There’s been a swift change. Suddenly everything is the way I remembered it being. I was starting to think that France had lost everything from four years ago that had given me feelings of; I can’t believe this is my home.

My last apartment didn’t overlook blue roofs with scattered red chimneys, the parks weren’t filled with children and clean grass but instead men who wouldn’t bother finding a bathroom, and I hadn’t yet come across one of the few streets in Paris filled with shops overflowing out onto the road; whether it be for your baguette, cheese or horse meat, you can now find these just around the corner. And so, as I was saying, everything is as it should be.

Of course in all areas of Paris there are still those few people who do us the disgrace of seeming to personify this country’s stereotype. The other morning at 7 a.m. a very crafty gentleman attempted to run me off the road as I rode my bicycle to work. I skidded, he pushed his breaks, I stopped, he rolled down his window, I became aware that there was no one else on the road, he reversed as I rode behind him and he yelled at me.

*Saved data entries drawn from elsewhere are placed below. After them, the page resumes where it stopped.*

Lemma egress_hit_typed o s : (forall x, o = Some x -> is_mac48 (param x "dst_mac") /\ is_mac48 (param x "src_mac") /\ is_port (param x "dst_port")) ->
  ingress_typed s -> ingress_typed (egress_hit o s).
Proof.
  intros Ho Hs. unfold egress_hit. destruct o as [x|]; [|done]. case_decide; [|done]. destruct (Ho x eq_refl) as (? & ? & ?).
  apply set_egress_typed, set_hdr_typed, Hs; [done|]. apply set_macs_typed; [done | done | apply Hs].
Qed.

Lemma arp_table_typed a s : hdr_ok a -> ingress_typed s -> ingress_typed (arp_table tabs a s).
Proof using Ht.
  intros Ha Hs. unfold arp_table. destruct (tabs ARP !! _) as [x|] eqn:Ex; [|by apply set_drop_typed].
  case_decide; [|by apply set_drop_typed]. pose proof (arp_entries_typed _ Ht _ _ Ex) as Hx.
  pose proof Hs as [Hh _ _ _ _ [Hp _] _]. pose proof Hh as [He _ _ _ _ _ _]. split_widths He. split_widths Ha.
  unfold reply_arp. cbv zeta. apply set_egress_typed; [exact Hp|]. apply set_hdr_typed; [|done]. apply set_arp_typed.
  - unfold set_macs. cbn [ethernet]. unfold is_mac48 in Hx. fit.
  - unfold set_macs. cbn [ethernet vlan_tag arp ipv4 tcp udp options eth_src_addr eth_dst_addr ether_type].
    destruct Hh as [_ ? ? ? ? ? ?]. split; try done. cbn [ethernet]. unfold is_mac48 in Hx. fit.
Qed.

Lemma offload_table_typed s : ingress_typed s -> ingress_typed (offload_connection_table tabs s).
Proof using Ht.
  intros Hs. unfold offload_connection_table. destruct (tabs OFT !! _) as [x|] eqn:Ex; [|done]. case_decide; [|done].
  apply set_bridged_typed, Hs. destruct (flags_typed _ (bridged_typed _ Hs)) as (_ & _ & _ & _ & _ & _ & _ & _ & Hhit).
  apply Hhit. by eapply oft_typed.
Qed.

Lemma payload_table_typed ip t s : ingress_typed s -> ingress_typed (calculate_payload_table ip t s).
Proof. intros Hs. unfold calculate_payload_table. case_decide; [|done]. apply set_bridged_typed, Hs. apply flags_typed, Hs. Qed.

Lemma vip_table_typed ip t s : hdr_ok ip -> hdr_ok t -> ingress_typed s -> ingress_typed (vip_lookup_table ip t s).
Proof.
  intros Hi Hp Hs. split_widths Hi. split_widths Hp. unfold vip_lookup_table. destruct (_ && _).
  - apply set_client_typed; [done | done|]. by apply set_direction_typed.
  - destruct (_ && _); [by apply set_direction_typed | done].
Qed.
(* ===== verification/SwitchedPath.v ===== *)
(** * The way of an offloaded connection

    The data plane and the agent of the server: a segment of an offloaded client
    goes through the switch and the server's hook, and the server's answer through
    the hook and the switch, without a front end. *)
From Stdlib Require Import ZArith Lia String.
From stdpp Require Import base list gmap strings.
From S2P Require Import Prelude Checksum Bpf Ingress Egress Splice BfRt Client DataPlane DataPlaneProofs DataPlaneTypes MainProofs Offload.

(** ** A segment in memory *)

Lemma slice_skip {A} (l1 l2 : list A) a n : (length l1 <= a)%nat -> slice (l1 ++ l2) a n = slice l2 (a - length l1) n.
Proof. intros Hl. unfold slice. by rewrite drop_app_ge. Qed.
Lemma slice_here {A} (l1 l2 : list A) n : length l1 = n -> slice (l1 ++ l2) 0 n = l1.
Proof. intros <-. unfold slice. by rewrite drop_0, take_app_length. Qed.

Ltac slice_at Hs := let He := fresh in let Hi := fresh in let Ht := fresh in
  destruct Hs as (He & Hi & Ht & _); unfold be_at, le_at, tcp_packet; rewrite (emit_ethernet _ He), (emit_ipv4 _ Hi), (emit_tcp _ Ht), <- !app_assoc;
  repeat (rewrite slice_skip by (rewrite length_be_bytes; offlia); rewrite length_be_bytes);
  match goal with |- context [slice _ ?a _] => let a' := eval vm_compute in a in change a with a' end;
  rewrite slice_here by apply length_be_bytes;
  split_fields He; split_fields Hi; split_fields Ht.

Section memory.
Context (e : ethernet_h) (ip : ipv4_h) (t : tcp_h) (rest : list Z) (Hs : segment e ip t).
Abbreviation p := (tcp_packet e ip t rest).

Lemma seq_at : be_at 4 p off_seq = seq_no t.
Proof using Hs. slice_at Hs. rewrite be_val_bytes. by apply Z.mod_small. Qed.
Lemma ack_at : be_at 4 p off_ack_seq = ack_no t.
Proof using Hs. slice_at Hs. rewrite be_val_bytes. by apply Z.mod_small. Qed.
Lemma src_at : be_at 4 p off_saddr = ip_src_addr ip /\ be_at 2 p off_source = tcp_src_port t.
Proof using Hs. split; slice_at Hs; rewrite be_val_bytes; by apply Z.mod_small. Qed.
Lemma dst_at : be_at 4 p off_daddr = ip_dst_addr ip /\ be_at 2 p off_dest = tcp_dst_port t.
Proof using Hs. split; slice_at Hs; rewrite be_val_bytes; by apply Z.mod_small. Qed.
Lemma macs_at : be_at 6 p 0 = eth_dst_addr e /\ be_at 6 p 6 = eth_src_addr e.
Proof using Hs. split; slice_at Hs; rewrite be_val_bytes; by apply Z.mod_small. Qed.
Lemma type_at : be_at 2 p off_h_proto = ETH_P_IP.
Proof using Hs. pose proof Hs as (_ & _ & _ & E & _). slice_at Hs. by rewrite be_val_bytes, E. Qed.
Lemma protocol_at : le_at 1 p off_protocol = IPPROTO_TCP.
Proof using Hs. pose proof Hs as (_ & _ & _ & _ & E & _). slice_at Hs. by rewrite E. Qed.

And there would be many of you who would nod at this and say that yes, everything is the way it’s supposed to be in Paris.

But you’re wrong.

Because where have all the classic sauces gone that France is known for?

A few months back I did a course at Le Cordon Bleu called Classic and Modern Sauces. I completely recommend it, even if it is just for the experience created by the chef who has spent a considerable amount of time working at the Ritz here in Paris (that link is worth a click even if it is just to listen to the back ground music).

Yes, I have become determined that sauces will not be left to only their culinary professionals. I will say this for everyone; we too can make sauce worthy of groaning. I may have chili in my fingernails and it may sting just as much as it would if it were in your eyes, but you too are capable of balancing your sweet and tart flavours, correcting your seasoning and becoming overwhelmed by the glory of reduction!

Creamy Lime and Coconut Chicken

The ratio of this recipe is to 1 chicken piece.


1 Tbsp curry powder

1 cm green chili, diced

1 cm lime rind, diced

6 saffron strands



juice of half lime

50ml coconut milk

1 Tbsp fresh coriander, diced

Chicken on the bone, amount depends on people

1 tsp peanut butter

½ onion, diced

2 garlic cloves, diced

¾ cup chicken stock

Place the marinade ingredients in a bowl big enough to fit your chicken pieces. Mix well and add your chicken. Try and leave it for a few hours, or even over night, but don’t be too fussy about this.

Meanwhile, in a pan add a splash of oil (olive or peanut) and the peanut butter. Add garlic and onion and allow to sauté for a few minutes. Once the pan is quite hot, take the chicken pieces out of the marinade and shake them a bit, then place them in the pan skin-side down. Allow them to golden and crisp ever so slightly on both sides. Turn the heat on low and add your stock. The stock will simmer rapidly then slow down. You want it to be at a consistent light simmering. Once this has reduced by at least half, add the rest of your marinade and stir well.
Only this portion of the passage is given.